Témoignage de Mme Thérèse Irola
L’ardoise devait avoir, bien apparentes sur une face, des longues lignes entre lesquelles il fallait loger et dessiner toutes les lettres de l’alphabet en copiant celles du tableau noir si bien écrites par le maître ou la maîtresse. Sur l’autre face également bien tracés et gravés, des petits carreaux qui recevront chacun un chiffre et un seul pour éviter d’additionner dans la même colonne des unités et des dizaines, conséquence d’un mauvais alignement.

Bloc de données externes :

(** A block of the heap lies inside its four megabytes. *)
Lemma stack_in_heap h bs base n : heap_wf h bs -> in_use HEAP_START bs (base - HEADER) (mk_block n false) ->
  HEAP_START + HEADER <= base /\ base - HEADER + n <= HEAP_START + HEAP_SIZE.
Proof.
  intros Hwf [_ Hat]. apply (block_at_ge _ _ _ _ _ (hw_rep _ _ Hwf)) in Hat. rewrite (hrep_end _ _ _ (hw_rep _ _ Hwf)) in Hat.
  cbn [b_size] in Hat. heap_consts. lia.
Qed.

Lemma return_ptr bs0 bs L h r : heap_wf h bs -> borrowed bs0 bs L -> r - HEADER ∈ L ->
  exists h' bs', exec (kfree r) h = (Val tt, h') /\ heap_wf h' bs' /\ borrowed bs0 bs' (filter (.≠ r - HEADER) L).
Proof.
  intros Hwf Hb Hin. destruct (give_back_block bs0 bs L h _ Hwf Hb Hin) as (h' & bs' & E & H'). exists h', bs'.
  replace (r - HEADER + HEADER) with r in E by lia. by split.
Qed.

(** A block with control-block contents, allocated and given back at once. *)
Lemma exec_new_pcb k bs0 bs L : heap_wf (k_heap k) bs -> borrowed bs0 bs L ->
  exists r h bs', heap_wf h bs' /\
    ((r = 0 /\ bs' = bs /\ exec (new_pcb junk_pcb) k = (Val 0, set_k_heap h k)) \/
     (r <> 0 /\ borrowed bs0 bs' (r - HEADER :: L) /\ (r - HEADER ∉ L) /\
      exec (new_pcb junk_pcb) k = (Val r, set_procs (<[r := junk_pcb r]> (procs k)) (set_k_heap h k)))).
Proof.
  intros Hwf Hb. destruct (borrow_ptr bs0 bs L (k_heap k) 144 Hwf Hb ltac:(unfold MAX_REQUEST; lia)) as (r & h & bs' & E & Hwf' & Hr).
  exists r, h, bs'. split; [done|]. unfold new_pcb, on_heap. rewrite exec_bind, exec_zoom. change SIZEOF_PROCESS with 144. rewrite E. cbv iota.
  destruct Hr as (_ & [[-> ->]|(Hne & Hb' & Hn & _)]); [by left|right]. split_and!; try done. by rewrite (proj2 (Z.eqb_neq r 0) Hne).
Qed.

Lemma exec_new_queue k bs0 bs L : heap_wf (k_heap k) bs -> borrowed bs0 bs L ->
  exists r h bs', heap_wf h bs' /\ (forall q b, in_use HEAP_START bs q b -> in_use HEAP_START bs' q b) /\
    ((r = 0 /\ bs' = bs /\ exec (new_queue junk_queue) k = (Val 0, set_k_heap h k)) \/
     (r <> 0 /\ borrowed bs0 bs' (r - HEADER :: L) /\ (r - HEADER ∉ L) /\
      exec (new_queue junk_queue) k = (Val r, set_queues (<[r := junk_queue r]> (queues k)) (set_k_heap h k)))).
Proof.
  intros Hwf Hb. destruct (borrow_ptr bs0 bs L (k_heap k) 2124 Hwf Hb ltac:(unfold MAX_REQUEST; lia)) as (r & h & bs' & E & Hwf' & Hr).
  exists r, h, bs'. split; [done|]. unfold new_queue, on_heap. rewrite exec_bind, exec_zoom. change SIZEOF_QUEUE with 2124. rewrite E. cbv iota.
  destruct Hr as (Hk & [[-> ->]|(Hne & Hb' & Hn & _)]); (split; [done|]); [by left|right]. split_and!; try done. by rewrite (proj2 (Z.eqb_neq r 0) Hne).
Qed.

(** [free_pcb] of the last block borrowed. *)
Lemma exec_free_pcb k bs0 bs h0 r : heap_wf h0 bs0 -> heap_wf (k_heap k) bs -> borrowed bs0 bs [r - HEADER] ->
  exists h, exec (free_pcb r) k = (Val tt, set_procs (delete r (procs k)) (set_k_heap h k)) /\ heap_wf h bs0.
Proof.
  intros H0 Hwf Hb. destruct (return_ptr bs0 bs _ _ r Hwf Hb) as (h & bs' & E & Hwf' & Hb'); [by apply list_elem_of_singleton|].
  rewrite filter_cons_False, filter_nil in Hb' by (intros Hn; by apply Hn). rewrite (all_given_back _ _ _ _ H0 Hwf' Hb') in Hwf'.
  exists h. split; [|done]. unfold free_pcb, on_heap. by rewrite exec_bind, exec_zoom, E.
Qed.

Context (Hjunk : forall p, length (name (junk_pcb p)) = 32%nat).

(** [process_create] fails without a trace in the heap, or puts a new process
    into the first free slot. *)
Lemma exec_create k bs i name0 nm0 entry size0 : processes_ok k bs -> process_count_val k < MAX_PROCESSES -> free_slot k i ->
  holds name0 nm0 -> (length nm0 <= 31)%nat -> 4 <= size0 <= MAX_REQUEST ->
  (exists h n, exec (process_create junk_pcb junk_queue name0 entry size0) k = (Val 0, set_next_pid n (set_k_heap h k)) /\ heap_wf h bs) \/
  (exists h bs' p q base nm,
     exec (process_create junk_pcb junk_queue name0 entry size0) k = (Val (next_pid k), with_process k h i p q base size0 entry nm) /\
     heap_wf h bs' /\ taken bs bs' p q base size0 /\ holds nm nm0).
Proof.
  intros Hk Hcnt (Hi & Hz & Hmin) Hname Hlen Hsz. pose proof (pk_heap _ _ Hk) as Hwf.
  remember (exec (process_create junk_pcb junk_queue name0 entry size0) k) as R eqn:ER. symmetry in ER.
  unfold process_create in ER. rewrite exec_bind, exec_get in ER. cbv iota in ER. rewrite (proj2 (Z.leb_gt _ _)) in ER by (unfold MAX_PROCESSES in *; lia).
  rewrite exec_bind in ER.
  destruct (exec_new_pcb k bs bs [] Hwf (borrowed_none bs)) as (p & h1 & b1 & W1 & [(-> & -> & E1)|(Hp & B1 & N1 & E1)]); rewrite E1 in ER; cbv iota in ER.
  { left. exists h1, (next_pid k). rewrite Z.eqb_refl in ER. split; [|done]. run_in ER. rewrite <- ER. by destruct k. }
  rewrite (proj2 (Z.eqb_neq p 0) Hp) in ER. set (k1 := set_procs _ _) in ER.
  assert (procs k !! p = None) as Fp by (apply (fresh_procs k bs p b1 _ Hk B1); by apply list_elem_of_here).
  rewrite exec_bind in ER. unfold on_heap at 1 in ER. rewrite exec_zoom in ER.
  destruct (borrow_ptr bs b1 _ (k_heap k1) size0 W1 B1 ltac:(lia)) as (base & h2 & b2 & E2 & W2 & _ & [[-> ->]|(Hba & B2 & N2 & n & Hblk & Hn)]); rewrite E2 in ER; cbv iota in ER.
  { left. rewrite Z.eqb_refl in ER. run_in ER.
    destruct (exec_free_pcb (set_k_heap h2 k1) bs b1 (k_heap k) p Hwf W2 B1) as (h3 & E3 & W3). rewrite E3 in ER. run_in ER.
    exists h3, (next_pid k). split; [|done]. rewrite <- ER. unfold k1. cbn. rewrite delete_insert_id by done. by destruct k. }
  rewrite (proj2 (Z.eqb_neq base 0) Hba) in ER. run_in ER.
  rewrite (exec_load_pcb _ p (junk_pcb p)) in ER by apply lookup_insert_eq. run_in ER.
  destruct (strncpy_line 31 name0 nm0 (name (junk_pcb p)) Hname Hlen (Hjunk p)) as (nm & En & Hnm & _).
  change 31 with (Z.of_nat 31) in ER. rewrite En in ER. run_in ER.
  erewrite exec_store_pcb in ER by apply lookup_insert_eq. run_in ER. set (k2 := set_procs _ _) in ER.
  destruct (exec_new_queue k2 bs b2 _ W2 B2) as (q & h4 & b4 & W4 & Hk4 & [(-> & -> & E4)|(Hq & B4 & N4 & E4)]); rewrite E4 in ER; cbv iota in ER.
  { left. rewrite Z.eqb_refl in ER. run_in ER. unfold on_heap in ER. run_in ER. cbn [k_heap set_k_heap] in ER.
    destruct (return_ptr bs b2 _ h4 base W4 B2) as (h5 & b5 & E5 & W5 & B5); [by apply list_elem_of_here|]. rewrite E5 in ER. run_in ER.
    rewrite filter_cons_False, filter_cons_True, filter_nil in B5 by (auto || (intros Hbp; apply N2; rewrite Hbp; by apply list_elem_of_here)).
    destruct (exec_free_pcb (set_k_heap h5 (set_k_heap h4 k2)) bs b5 (k_heap k) p Hwf W5 B5) as (h6 & E6 & W6). rewrite E6 in ER. run_in ER.
    exists h6, (u32 (next_pid k + 1)). split; [|done]. rewrite <- ER. unfold k2, k1. cbn. rewrite insert_insert_eq, delete_insert_id by done. by destruct k. }
  rewrite (proj2 (Z.eqb_neq q 0) Hq) in ER. right. run_in ER.
  rewrite (exec_load_queue _ q (junk_queue q)) in ER by apply lookup_insert_eq. run_in ER.
  erewrite exec_store_queue in ER by apply lookup_insert_eq. run_in ER.
  unfold on_mm in ER. run_in ER. cbn [Process.paging_get_directory mm_memory life_memory] in ER. unfold Paging.paging_get_directory in ER. run_in ER.
  destruct (stack_in_heap _ _ _ _ W2 Hblk) as [Hlo Hhi]. rewrite exec_push_word in ER by (heap_consts; lia). run_in ER.
  erewrite exec_update_pcb in ER by (cbn [procs set_procs set_stack_words set_mm set_queues set_k_heap k2]; apply lookup_insert_eq).
  set (k3 := set_procs _ (set_stack_words _ _)) in ER. run_in ER. set (nm1 := <[31%nat := 0]> nm) in *.
  match type of ER with context [exec (for_find table_indices ?f) k3] =>
    assert (exec (for_find table_indices f) k3 = (Val (Some (next_pid k)), with_process k h4 i p q base size0 entry nm1)) as Ef end.
  { refine (proj2 (for_find_at _ k3 i Hi _) _ _ _).
    - intros j Hj. run. change (process_table k3) with (process_table k). by rewrite (proj2 (Z.eqb_neq _ _) (Hmin j Hj)).
    - run. change (process_table k3) with (process_table k). rewrite Hz, Z.eqb_refl. do 2 f_equal. unfold with_process, k3, k2, k1. cbn.
      by rewrite !insert_insert_eq. }
  rewrite Ef in ER. run_in ER. exists h4, b4, p, q, base, nm1. split; [by rewrite <- ER|]. split; [done|]. split; [|done].
  split; [exact B4|done| |exists n; split; [by apply Hk4|done]]. apply not_elem_of_cons in N2 as [N2 _], N4 as [N4 N4']. apply not_elem_of_cons in N4' as [N4' _].
  split_and!; congruence.
Qed.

L’ardoise était un modèle d’économie. L’apprenti en écriture pouvait écrire des pages entières pendant des jours et des heures sans dépenser un centime. La maladresse était sans conséquence il suffisait d’effacer puis de recommencer sans garder trace du premier échec. Pour effacer il possédait sur le cadre dans un petit trou deux chiffons, l’un très mince, l’autre plus épais ; le premier servait d’éponge et était trempé dans l’eau chaque matin, le second servait à essuyer. Dans le sac presque vide, l’ardoise avait un compagnon : le paquet de buchettes indispensable pour apprendre à calculer.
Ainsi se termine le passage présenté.